- [WHAT IS REQUIRED]:
Verbatim, and with nothing else, reproduce the data below from its first line through the line containing "[done | lia].".
╭─ GIVEN ENTRIES
(** The manager with a new, empty file after the [older] ones. *)
Lemma fresh_running m w older pending :
  world_ok w -> no_faults w -> config_ok (config_ m) -> (forall k, dir_exists w (log_path m k) = true) ->
  (forall k, persist_path m <> log_path m k) ->
  currentFileIndex_ m = Z.of_nat (length older) + 1 -> currentFileIndex_ m <= maxLogNum (config_ m) ->
  (forall k, 1 <= k <= maxLogNum (config_ m) -> i_data <$> file_of w (log_path m k) = older !! Z.to_nat (k - 1)) ->
  (forall k, 1 <= k < currentFileIndex_ m -> file_of w (log_path m k) ≫= i_lock = None) ->
  mapped (mmapManager_ m) w (persist_path m) (mmapSize (config_ m)) pending ->
  Forall (fun f => slen f < maxLogFileSize (config_ m)) older ->
  w_names w !! log_path m (currentFileIndex_ m) = None /\
  running (set_fd m (Some (S (w_next w)))) (locked_new (log_path m (currentFileIndex_ m)) w) (older ++ [""]) pending.
Proof.
  intros Hok Hf Hc Hd Hap Hidx Hmax Hfiles Hlk Hmap Hsz.
  assert (w_names w !! log_path m (currentFileIndex_ m) = None) as Hnone.
  { apply file_of_None; [done|]. pose proof (Hfiles (currentFileIndex_ m) ltac:(lia)) as E.
    rewrite lookup_ge_None_2 in E by lia. by destruct (file_of w _). }
  split; [done|]. set (p := log_path m (currentFileIndex_ m)) in *.
  assert (forall k, 1 <= k -> k <> currentFileIndex_ m -> log_path m k <> p) as Hne.
  { intros k Hk Hk' E. apply GetLogFilePath_inj in E; lia. }
  constructor; cbn [set_fd config_ currentInstanceIndex_ currentFileIndex_ currentFd_ mmapManager_ processName_];
    change (GetLogFilePath (set_fd m (Some (S (w_next w))))) with (GetLogFilePath m).
  - by apply locked_new_ok.
  - done.
  - done.
  - intros k. apply Hd.
  - done.
  - rewrite length_app. cbn. lia.
  - intros k Hk. rewrite locked_new_file_of by done. case_decide as E.
    + apply GetLogFilePath_inj in E; [|lia..]. subst k. cbn. rewrite list_lookup_middle; [done | lia].
    + rewrite Hfiles by done. assert (k <> currentFileIndex_ m) by (intros ->; done).
      destruct (Z.lt_ge_cases k (currentFileIndex_ m)); [by rewrite lookup_app_l by lia|].
      rewrite !lookup_ge_None_2; [done | rewrite length_app; cbn; lia | lia].
  - apply Forall_app. split; [done|]. constructor; [|done]. change (slen "") with 0. destruct Hc. lia.
  - exists (S (w_next w)), (mkInode "" (w_now w) (Some (S (w_next w)))).
    rewrite locked_new_file_of, decide_True by done. unfold locked_new. cbn [w_fds w_names i_lock]. by rewrite !lookup_insert_eq.
  - intros k Hk. rewrite locked_new_file_of, decide_False by (done || apply Hne; lia). by apply Hlk.
  - change (persist_path (set_fd m (Some (S (w_next w))))) with (persist_path m).
    destruct Hmap as (j & n & H1 & H2 & H3 & Hpj & Hin & Hb). exists j, n. split_and!; try done; unfold locked_new.
    + cbn [w_names]. by rewrite lookup_insert_ne by (apply not_eq_sym, Hap).
    + cbn [w_inodes]. rewrite lookup_insert_ne; [done|]. intros E. pose proof (fresh_inode w Hok) as Hfr. congruence.
Qed.

Lemma reopen m w older pending fd i :
  world_ok w -> no_faults w -> config_ok (config_ m) -> (forall k, dir_exists w (log_path m k) = true) ->
  (forall k, persist_path m <> log_path m k) ->
  currentFileIndex_ m = Z.of_nat (length older) + 1 -> currentFileIndex_ m <= maxLogNum (config_ m) ->
  (forall k, 1 <= k <= maxLogNum (config_ m) -> i_data <$> file_of w (log_path m k) = older !! Z.to_nat (k - 1)) ->
  (forall k n, 1 <= k < currentFileIndex_ m -> file_of w (log_path m k) = Some n -> i_lock n = None \/ i_lock n = Some fd) ->
  currentFd_ m = Some fd -> w_fds w !! fd = Some i ->
  mapped (mmapManager_ m) w (persist_path m) (mmapSize (config_ m)) pending ->
  w_names w !! persist_path m <> Some i -> Forall (fun f => slen f < maxLogFileSize (config_ m)) older ->
  exists w', OpenCurrentLogFile m w = (w', (set_fd m (Some (S (w_next w))), true)) /\
    running (set_fd m (Some (S (w_next w)))) w' (older ++ [""]) pending.
Proof.
  intros Hok Hf Hc Hd Hap Hidx Hmax Hfiles Hlk Hfd Hi Hmap Hpi Hsz.
  set (w1 := closed fd i w). assert (world_ok w1) as Hok1 by by apply closed_ok.
  assert (w_next w1 = w_next w /\ w_dirs w1 = w_dirs w /\ w_outcomes w1 = w_outcomes w /\ w_names w1 = w_names w) as (Hnx & Hdr & Hou & Hna)
    by (unfold w1, closed; cbn; by autorewrite with sandbox).
  destruct (fresh_running m w1 older pending) as [Hnone Hrun]; try done; rewrite ?Hou; try done.
  - intros k. unfold dir_exists. rewrite Hdr. apply Hd.
  - intros k Hk. unfold w1. rewrite closed_data. by apply Hfiles.
  - intros k Hk. unfold w1. rewrite closed_file_of.
    destruct (file_of w (log_path m k)) as [n|] eqn:En; [|by case_decide].
    destruct (Hlk k n Hk En) as [El|El].
    + case_decide; cbn; [rewrite release_lock, El; by case_decide | done].
    + rewrite decide_True; cbn; [rewrite release_lock, El; by case_decide|].
      apply bind_Some in En as (j & Hj & Hin). pose proof (ok_locks w Hok _ _ _ Hin El) as Hj'. unfold inode_of in Hj. congruence.
  - destruct Hmap as (j & n & H1 & H2 & H3 & Hpj & Hin & Hb). exists j, n. rewrite Hna. split_and!; try done.
    unfold w1, closed, set_fds. cbn [w_inodes]. rewrite upd_inode_lookup, decide_False by congruence. done.
  - rewrite Hnx in Hrun. rewrite Hna in Hnone. rewrite (open_next m fd w i) by (done || apply Hd). fold w1. rewrite Hnx.
    by eexists.
Qed.

Lemma RotateFiles_spec m w files pending :
  running m w files pending ->
  exists m' w', RotateFiles m w = (w', (m', true)) /\ running m' w' (spec_rotate (config_ m) files) pending /\
    config_ m' = config_ m /\ mmapManager_ m' = mmapManager_ m /\ currentInstanceIndex_ m' = currentInstanceIndex_ m /\
    processName_ m' = processName_ m.
Proof.
  intros Hr. pose proof Hr as [Hok Hf Hc Hd Hap [Hidx Hlen] Hfiles Hsz (fd & n & Hfd & Hfdn & Hn & Hl) Hold Hmap].
  pose proof Hc as [Hc1 Hc2 Hc3].
  assert (last files = Some (i_data n)) as Hlast.
  { rewrite last_lookup. pose proof (Hfiles (currentFileIndex_ m) ltac:(lia)) as E. rewrite Hn in E. cbn in E. rewrite E. f_equal. lia. }
  unfold RotateFiles, fs_file_size, mbind, sysM_bind. rewrite Hn. cbn [fmap option_fmap option_map compose].
  unfold spec_rotate. rewrite Hlast. change (default "" (Some (i_data n))) with (i_data n).
  destruct (w_names w !! log_path m (currentFileIndex_ m)) as [i|] eqn:Hi; [|by rewrite (proj2 (file_of_None w _ Hok) Hi) in Hn].
  assert (w_names w !! persist_path m <> Some i) as Hpi.
  { intros E. by apply (Hap (currentFileIndex_ m)), (ok_inj w Hok _ _ i). }
  assert (slen (i_data n) < maxLogFileSize (config_ m)) as Hsn by (exact (proj1 (Forall_forall _ _) Hsz _ (last_Some_elem_of _ _ Hlast))).
  pose proof (slen_nonneg (i_data n)). rewrite wrapu_small by lia.
  destruct (Z.ltb_spec (slen (i_data n) + mmapSize (config_ m)) (maxLogFileSize (config_ m))).
  { exists m, w. unfold mret, sysM_ret. by split_and!. }
  assert (forall k n', 1 <= k <= currentFileIndex_ m -> file_of w (log_path m k) = Some n' -> i_lock n' = None \/ i_lock n' = Some fd) as Hlk.
  { intros k n' Hk Hk'. destruct (decide (k = currentFileIndex_ m)) as [->|].
    - rewrite Hn in Hk'. simplify_eq. auto.
    - left. pose proof (Hold k ltac:(lia)) as E. by rewrite Hk' in E. }
  rewrite Hidx. destruct (Z.ltb_spec (Z.of_nat (length files)) (maxLogNum (config_ m))).
  - rewrite <- Hidx. rewrite wrapu_small by lia. set (m1 := set_indexes m _ _).
    destruct (reopen m1 w files pending fd i) as (w' & E & Hrun); cbn; try done; try lia.
    { intros k n' Hk. apply Hlk. lia. }
    exists (set_fd m1 (Some (S (w_next w)))), w'. rewrite E. by split_and!.
  - destruct (shift_range m w (Z.to_nat (maxLogNum (config_ m) - 1)) 1 w) as (w1 & E1 & Hok1 & Hf1 & Hren & Hmid & Hend & Hrest);
      try done; try lia.
    { intros k Hk. rewrite <- file_of_names by done. rewrite <- (fmap_is_Some i_data), Hfiles by lia. apply lookup_lt_is_Some. lia. }
    destruct Hren as (Hr1 & Hr2 & Hr3 & Hr4 & Hr5 & Hr6).
    assert (forall k, 1 <= k <= maxLogNum (config_ m) -> file_of w1 (log_path m k) = if decide (k = maxLogNum (config_ m)) then None else file_of w (log_path m (k + 1))) as Hf1'.
    { intros k Hk. unfold file_of, inode_of. rewrite Hr2. case_decide.
      - subst k. replace (maxLogNum (config_ m)) with (1 + Z.of_nat (Z.to_nat (maxLogNum (config_ m) - 1))) at 1 by lia.
        by rewrite Hend by lia.
      - by rewrite Hmid by lia. }
    assert (w_names w1 !! persist_path m = w_names w !! persist_path m) as Hpp by (apply Hrest; intros; apply Hap).
    destruct (reopen m w1 (tail files) pending fd i) as (w' & E & Hrun); try done.
    + intros k. unfold dir_exists. rewrite Hr1. apply Hd.
    + destruct files; cbn in *; lia.
    + lia.
    + intros k Hk. rewrite Hf1' by done. rewrite lookup_tail. case_decide.
      * rewrite lookup_ge_None_2 by lia. done.
      * rewrite Hfiles by lia. f_equal. lia.
    + intros k n' Hk. rewrite Hf1', decide_False by lia. apply Hlk. lia.
    + by rewrite Hr3.
    + destruct Hmap as (j & n' & ? & ? & ? & ? & ? & ?). exists j, n'. rewrite Hpp, Hr2. done.
    + by rewrite Hpp.
    + destruct Hsz; [done|]. done.
    + exists (set_fd m (Some (S (w_next w1)))), w'. unfold shift_files, mbind, sysM_bind.
      change (for_each _ _ tt w) with (for_each (rename_down m) (Z.of_nat <$> seq (Z.to_nat 1) (Z.to_nat (maxLogNum (config_ m) - 1))) tt w).
      rewrite E1. by split_and!.
Qed.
╰─
- [TASK SOLUTION]:
(** The manager with a new, empty file after the [older] ones. *)
Lemma fresh_running m w older pending :
  world_ok w -> no_faults w -> config_ok (config_ m) -> (forall k, dir_exists w (log_path m k) = true) ->
  (forall k, persist_path m <> log_path m k) ->
  currentFileIndex_ m = Z.of_nat (length older) + 1 -> currentFileIndex_ m <= maxLogNum (config_ m) ->
  (forall k, 1 <= k <= maxLogNum (config_ m) -> i_data <$> file_of w (log_path m k) = older !! Z.to_nat (k - 1)) ->
  (forall k, 1 <= k < currentFileIndex_ m -> file_of w (log_path m k) ≫= i_lock = None) ->
  mapped (mmapManager_ m) w (persist_path m) (mmapSize (config_ m)) pending ->
  Forall (fun f => slen f < maxLogFileSize (config_ m)) older ->
  w_names w !! log_path m (currentFileIndex_ m) = None /\
  running (set_fd m (Some (S (w_next w)))) (locked_new (log_path m (currentFileIndex_ m)) w) (older ++ [""]) pending.
Proof.
  intros Hok Hf Hc Hd Hap Hidx Hmax Hfiles Hlk Hmap Hsz.
  assert (w_names w !! log_path m (currentFileIndex_ m) = None) as Hnone.
  { apply file_of_None; [done|]. pose proof (Hfiles (currentFileIndex_ m) ltac:(lia)) as E.
    rewrite lookup_ge_None_2 in E by lia. by destruct (file_of w _). }
  split; [done|]. set (p := log_path m (currentFileIndex_ m)) in *.
  assert (forall k, 1 <= k -> k <> currentFileIndex_ m -> log_path m k <> p) as Hne.
  { intros k Hk Hk' E. apply GetLogFilePath_inj in E; lia. }
  constructor; cbn [set_fd config_ currentInstanceIndex_ currentFileIndex_ currentFd_ mmapManager_ processName_];
    change (GetLogFilePath (set_fd m (Some (S (w_next w))))) with (GetLogFilePath m).
  - by apply locked_new_ok.
  - done.
  - done.
  - intros k. apply Hd.
  - done.
  - rewrite length_app. cbn. lia.
  - intros k Hk. rewrite locked_new_file_of by done. case_decide as E.
    + apply GetLogFilePath_inj in E; [|lia..]. subst k. cbn. rewrite list_lookup_middle; [done | lia].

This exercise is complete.